(** ** Eviction *)

Lemma oldest_spec f s :
  match oldestIncomingFragmentSequence range f s with
  | Some o => o ≠ s ∧ is_Some (fs_incomingBySequence f !! o)
  | None => ∀ o, is_Some (fs_incomingBySequence f !! o) → o = s
  end.
Proof.
  unfold oldestIncomingFragmentSequence.
  assert (Hgen : ∀ l acc, 
    match foldl (λ (oldest : option (Z * Time)) '(sequenceID, fragmentBuffer),
      if sequenceID =? s then oldest else
      match oldest with
      | None => Some (sequenceID, fb_updated fragmentBuffer)
      | Some (_, oldestTime) =>
        if fb_updated fragmentBuffer <? oldestTime then Some (sequenceID, fb_updated fragmentBuffer) else oldest
      end) acc l with
    | Some (o, _) => (∃ t, acc = Some (o, t)) ∨ (o ≠ s ∧ ∃ b, (o, b) ∈ l)
    | None => acc = None ∧ ∀ o b, (o, b) ∈ l → o = s
    end).
  { induction l as [| [s' b'] l IH]; intros acc; cbn.
    - destruct acc as [[o t] |]; [by eauto |]. split; [done |]. intros o b Hb. by apply elem_of_nil in Hb.
    - destruct (Z.eqb_spec s' s) as [-> | Hne].
      + specialize (IH acc). destruct (foldl _ acc l) as [[o t] |].
        * destruct IH as [| [? [b Hb]]]; [by left | right]. split; [done |]. exists b. by right.
        * destruct IH as [-> IH]. split; [done |]. intros o b Hb. apply elem_of_cons in Hb as [[= -> ->] | Hb]; [done |]. by eapply IH.
      + set (acc' := match acc with None => _ | Some _ => _ end).
        assert (Hacc' : ∃ o t, acc' = Some (o, t) ∧ (acc = Some (o, t) ∨ o = s')).
        { unfold acc'. destruct acc as [[o t] |]; [| by eauto]. destruct (_ <? _); eauto. }
        destruct Hacc' as (o' & t' & Hacc' & Hor). rewrite Hacc'. specialize (IH (Some (o', t'))).
        destruct (foldl _ _ l) as [[o t] |]; [| by destruct IH].
        destruct IH as [[? [= <- <-]] | [? [b Hb]]].
        * destruct Hor as [-> | ->]; [by left; eauto | right]. split; [done |]. exists b'. by left.
        * right. split; [done |]. exists b. by right. }
  specialize (Hgen (range (fs_incomingBySequence f)) None).
  destruct (foldl _ _ _) as [[o t] |]; cbn.
  - destruct Hgen as [[? [=]] | [? [b Hb]]]. split; [done |]. apply elem_of_range in Hb. by eexists.
  - destruct Hgen as [_ Hall]. intros o [b Hb]. apply (Hall o b). by apply elem_of_range.
Qed.

Lemma evictLoop_spec fuel f s b add limit :
  acc_ok f → fs_incomingBySequence f !! s = Some b → (size (fs_incomingBySequence f) ≤ fuel)%nat →
  let '(fits, g) := evictLoop range fuel f s add limit in
  drops g f ∧ fs_incomingBySequence g !! s = Some b ∧
  fs_incomingSequence g = fs_incomingSequence f ∧ fs_incomingSequenceSet g = fs_incomingSequenceSet f ∧
  (fits = true → fs_incomingBytes g + add ≤ limit) ∧ (fb_bytes b + add ≤ limit → fits = true).
Proof.
  revert f. induction fuel as [| fuel IH]; intros f Hf Hb Hsize; cbn [evictLoop];
    (destruct (Z.leb_spec (fs_incomingBytes f + add) limit) as [Hfit | Hover];
      [split_and!; done || by apply drops_refl |]).
  - exfalso. assert (size (fs_incomingBySequence f) = 0%nat) as H0 by lia. apply map_size_empty_inv in H0.
    rewrite H0, lookup_empty in Hb. done.
  - pose proof (oldest_spec f s) as Ho. destruct (oldestIncomingFragmentSequence range f s) as [o |].
    + destruct Ho as [Hne [bo Hbo]].
      specialize (IH (deleteIncomingFragmentBuffer f o) (deleteIncoming_ok f o Hf)).
      rewrite deleteIncoming_buffers in IH. specialize (IH ltac:(by rewrite lookup_delete_ne)).
      specialize (IH ltac:(rewrite map_size_delete_Some by (by eexists); lia)).
      destruct (evictLoop _ _ _ _ _ _) as [fits g]. destruct (deleteIncoming_sequence f o) as [E1 E2].
      destruct IH as (Hd & Hg & Hs1 & Hs2 & Hfit & Hok).
      split_and!; [| done | by rewrite Hs1 | by rewrite Hs2 | done | done].
      eapply drops_trans; [done | by apply deleteIncoming_drops].
    + split_and!; [by apply drops_refl | done | done | done | done |].
      intros Hle. exfalso.
      assert (Hm : fs_incomingBySequence f = {[s := b]}).
      { apply map_eq. intros o. destruct (decide (o = s)) as [-> | Hne]; [by rewrite lookup_singleton_eq |].
        rewrite lookup_singleton_ne by done. destruct (fs_incomingBySequence f !! o) eqn:E; [| done].
        exfalso. apply Hne, Ho. by eexists. }
      rewrite (ao_total _ Hf), Hm in Hover. unfold map_sum in Hover. rewrite map_fold_singleton in Hover. lia.
Qed.

End Drops.

(** ** Storing a fragment *)

Definition maxPacketBytes (f : fragmentState) : Z :=
  if fs_reassemblyMaxPacketBytes f <=? 0 then openVPNFragmentReassemblyMaxPacketBytes else fs_reassemblyMaxPacketBytes f.

Definition maxReassemblyBytes (f : fragmentState) : Z :=
  if fs_reassemblyMaxBytes f <=? 0 then openVPNFragmentReassemblyMaxBytes else fs_reassemblyMaxBytes f.

Definition timeoutOf (f : fragmentState) : Z :=
  if fs_reassemblyTimeout f <=? 0 then openVPNFragmentReassemblyTimeout else fs_reassemblyTimeout f.

Lemma maxReassemblyBytes_pos f : 0 < maxReassemblyBytes f.
Proof. unfold maxReassemblyBytes, openVPNFragmentReassemblyMaxBytes. destruct (Z.leb_spec (fs_reassemblyMaxBytes f) 0); lia. Qed.

#[export] Instance maxPacketBytes_Proper : Proper (sameLimits ==> eq) maxPacketBytes.
Proof. intros f g (_ & _ & _ & H). unfold maxPacketBytes. by rewrite H. Qed.

#[export] Instance maxReassemblyBytes_Proper : Proper (sameLimits ==> eq) maxReassemblyBytes.
Proof. intros f g (_ & _ & H & _). unfold maxReassemblyBytes. by rewrite H. Qed.

#[export] Instance timeoutOf_Proper : Proper (sameLimits ==> eq) timeoutOf.
Proof. intros f g (_ & H & _). unfold timeoutOf. by rewrite H. Qed.

Lemma setIncoming_ok f s b n :
  acc_ok f → fb_bytes b = map_sum lenZ (fb_parts b) →
  n = fs_incomingBytes f + fb_bytes b - from_option fb_bytes 0 (fs_incomingBySequence f !! s) →
  acc_ok (setIncoming f (<[s := b]> (fs_incomingBySequence f)) n).
Proof.
  intros Hf Hb ->. split; cbn.
  - rewrite map_sum_replace, (ao_total _ Hf). done.
  - apply map_Forall_insert_2; [done | apply Hf].
Qed.

(** The buffer a fragment goes into, and the state that holds it. *)
Lemma openFragmentBuffer_spec f now s F :
  acc_ok f →
  let '(b, g) := openFragmentBuffer f now s F in
  acc_ok g ∧ sameLimits g f ∧ fs_incomingBytes g ≤ fs_incomingBytes f ∧
  fs_incomingBySequence g !! s = Some b ∧ fb_maxSize b = F ∧
  fs_incomingSequence g = fs_incomingSequence f ∧ fs_incomingSequenceSet g = fs_incomingSequenceSet f ∧
  (fs_incomingBySequence f !! s = Some b ∨ b = mkBuffer F (-1) ∅ 0 now).
Proof.
  intros Hf. unfold openFragmentBuffer.
  assert (Hfresh : ∀ f', acc_ok f' → fs_incomingBySequence f' !! s = None →
    acc_ok (setIncoming f' (<[s := mkBuffer F (-1) ∅ 0 now]> (fs_incomingBySequence f')) (fs_incomingBytes f'))).
  { intros f' Hf' Hn. apply setIncoming_ok; [done | by cbn; rewrite map_sum_empty |]. rewrite Hn. cbn. lia. }
  destruct (fs_incomingBySequence f !! s) as [b |] eqn:Hs.
  - destruct (Z.eqb_spec (fb_maxSize b) F) as [HF | HF]; cbn [negb].
    + split_and!; try done. by left.
    + pose proof (deleteIncoming_drops f s Hf) as [Hok Hlim Hle _]. destruct (deleteIncoming_sequence f s) as [E1 E2].
      split_and!; try done; [| cbn; apply lookup_insert_eq | by right].
      apply Hfresh; [done |]. rewrite deleteIncoming_buffers. apply lookup_delete_eq.
  - split_and!; try done; [by apply Hfresh | cbn; apply lookup_insert_eq | by right].
Qed.

Section Store.
Context (range : gmap Z incomingFragmentBuffer → list (Z * incomingFragmentBuffer)).
Hypothesis range_perm : ∀ m, range m ≡ₚ map_to_list m.

Lemma deleteIncoming_keeps g f s :
  acc_ok g → sameLimits g f → fs_incomingBytes g ≤ maxReassemblyBytes f →
  acc_ok (deleteIncomingFragmentBuffer g s) ∧ sameLimits (deleteIncomingFragmentBuffer g s) f ∧
  fs_incomingBytes (deleteIncomingFragmentBuffer g s) ≤ maxReassemblyBytes f.
Proof.
  intros Hg Hgl Hgb. pose proof (deleteIncoming_drops g s Hg) as [? ? ? _]. split_and!; [done | by etrans | lia].
Qed.

Lemma putFragmentPart_ok f f0 now s i m last payload b add :
  acc_ok f → fs_incomingBySequence f !! s = Some b → sameLimits f f0 →
  add = lenZ payload - lenZ (default [] (fb_parts b !! i)) → fs_incomingBytes f + add ≤ maxReassemblyBytes f0 →
  let g := (putFragmentPart f now s i m last payload b add).2 in
  acc_ok g ∧ sameLimits g f0 ∧ fs_incomingBytes g ≤ maxReassemblyBytes f0.
Proof.
  intros Hf Hs Hl Hadd Hle. unfold putFragmentPart. cbv zeta.
  match goal with |- context [setIncoming f (<[s := ?b']> _) ?n] =>
    assert (Hf5 : acc_ok (setIncoming f (<[s := b']> (fs_incomingBySequence f)) n)) end.
  { apply setIncoming_ok; [done | | rewrite Hs; cbn; lia]. cbn.
    rewrite map_sum_replace. pose proof (ao_buffers _ Hf s b Hs) as ->.
    rewrite Hadd. destruct (fb_parts b !! i); cbn [from_option Datatypes.id]; [lia |].
    change (lenZ []) with 0. lia. }
  set (f5 := setIncoming f _ _) in *. assert (Hl5 : sameLimits f5 f0) by done.
  assert (fs_incomingBytes f5 ≤ maxReassemblyBytes f0) by done.
  destruct (_ <? 0); [by cbn |]. destruct (collectParts _ _ _); [by apply deleteIncoming_keeps | by cbn].
Qed.

(** What every call of [storeIncomingFragment] keeps. *)
Lemma storeIncomingFragment_ok f now s i m last payload :
  acc_ok f → fs_incomingBytes f ≤ maxReassemblyBytes f →
  let g := (storeIncomingFragment range f now s i m last payload).2 in
  acc_ok g ∧ sameLimits g f ∧ fs_incomingBytes g ≤ maxReassemblyBytes f.
Proof.
  intros Hf Hle. unfold storeIncomingFragment. cbv zeta.
  pose proof (expire_drops range f now Hf) as [Hf1 Hl1 Hb1 _].
  set (f1 := expireIncomingFragments range f now) in *. fold (maxPacketBytes f1). fold (maxReassemblyBytes f1).
  assert (E1 : maxPacketBytes f1 = maxPacketBytes f) by by rewrite Hl1.
  assert (E2 : maxReassemblyBytes f1 = maxReassemblyBytes f) by by rewrite Hl1. rewrite E1, E2.
  destruct (maxPacketBytes f <? lenZ payload); [cbn; split_and!; done || lia |].
  pose proof (advance_drops range f1 s Hf1) as [Hf2 Hl2 Hb2 _].
  set (f2 := advanceIncomingFragmentWindow range f1 s) in *.
  set (F := if 0 <? m then m else lenZ payload).
  pose proof (openFragmentBuffer_spec f2 now s F Hf2) as Hopen.
  destruct (openFragmentBuffer f2 now s F) as [b f3].
  destruct Hopen as (Hf3 & Hl3 & Hb3 & Hs3 & HF & _ & _ & _).
  assert (Hl : sameLimits f3 f) by (etrans; [done | etrans; done]).
  set (add := lenZ payload - lenZ (default [] (fb_parts b !! i))).
  destruct (maxPacketBytes f <? fb_bytes b + add); [apply deleteIncoming_keeps; done || lia |].
  pose proof (evictLoop_spec range range_perm (size (fs_incomingBySequence f3)) f3 s b add (maxReassemblyBytes f)
    Hf3 Hs3 ltac:(lia)) as Hev.
  destruct (evictLoop _ _ _ _ _ _) as [fits f4]. destruct Hev as ([Hf4 Hl4 Hb4 _] & Hs4 & _ & _ & Hfits & _).
  destruct fits; cbn [negb]; [| apply deleteIncoming_keeps; [done | by etrans | lia]].
  apply putFragmentPart_ok; [done | done | by etrans | done | by apply Hfits].
Qed.

Lemma decodeFragment_ok f now payload :
  acc_ok f → fs_incomingBytes f ≤ maxReassemblyBytes f →
  let g := (decodeFragment range f now payload).2 in
  acc_ok g ∧ sameLimits g f ∧ fs_incomingBytes g ≤ maxReassemblyBytes f.
Proof.
  intros Hf Hle. unfold decodeFragment. destruct (_ <? 4); [done |]. cbv zeta.
  destruct (_ =? openVPNFragmentTypeWhole); [by destruct (_ || _) |].
  destruct (_ || _); [| done]. by apply storeIncomingFragment_ok.
Qed.

End Store.

(** The calls of the receive path, with what they return. *)
Definition decodeRun (range : gmap Z incomingFragmentBuffer → list (Z * incomingFragmentBuffer))
    (f : fragmentState) (arrivals : list (Time * bytes)) : list (result (option bytes)) * fragmentState :=
  foldl (λ '(out, f) '(now, payload), let '(r, f) := decodeFragment range f now payload in (out ++ [r], f))
    ([], f) arrivals.

Definition newFragmentState (outgoingSequence : Z) : fragmentState :=
  mkFragment outgoingSequence ∅ 0 0 false openVPNFragmentReassemblyTimeout openVPNFragmentReassemblyMaxBytes
    openVPNFragmentReassemblyMaxPacketBytes.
————————
Task to carry out. Lines that contain "sequenceID" are the result; find them in the entries above and copy each one.

Your solution.
    match foldl (λ (oldest : option (Z * Time)) '(sequenceID, fragmentBuffer),
      if sequenceID =? s then oldest else
      | None => Some (sequenceID, fb_updated fragmentBuffer)
        if fb_updated fragmentBuffer <? oldestTime then Some (sequenceID, fb_updated fragmentBuffer) else oldest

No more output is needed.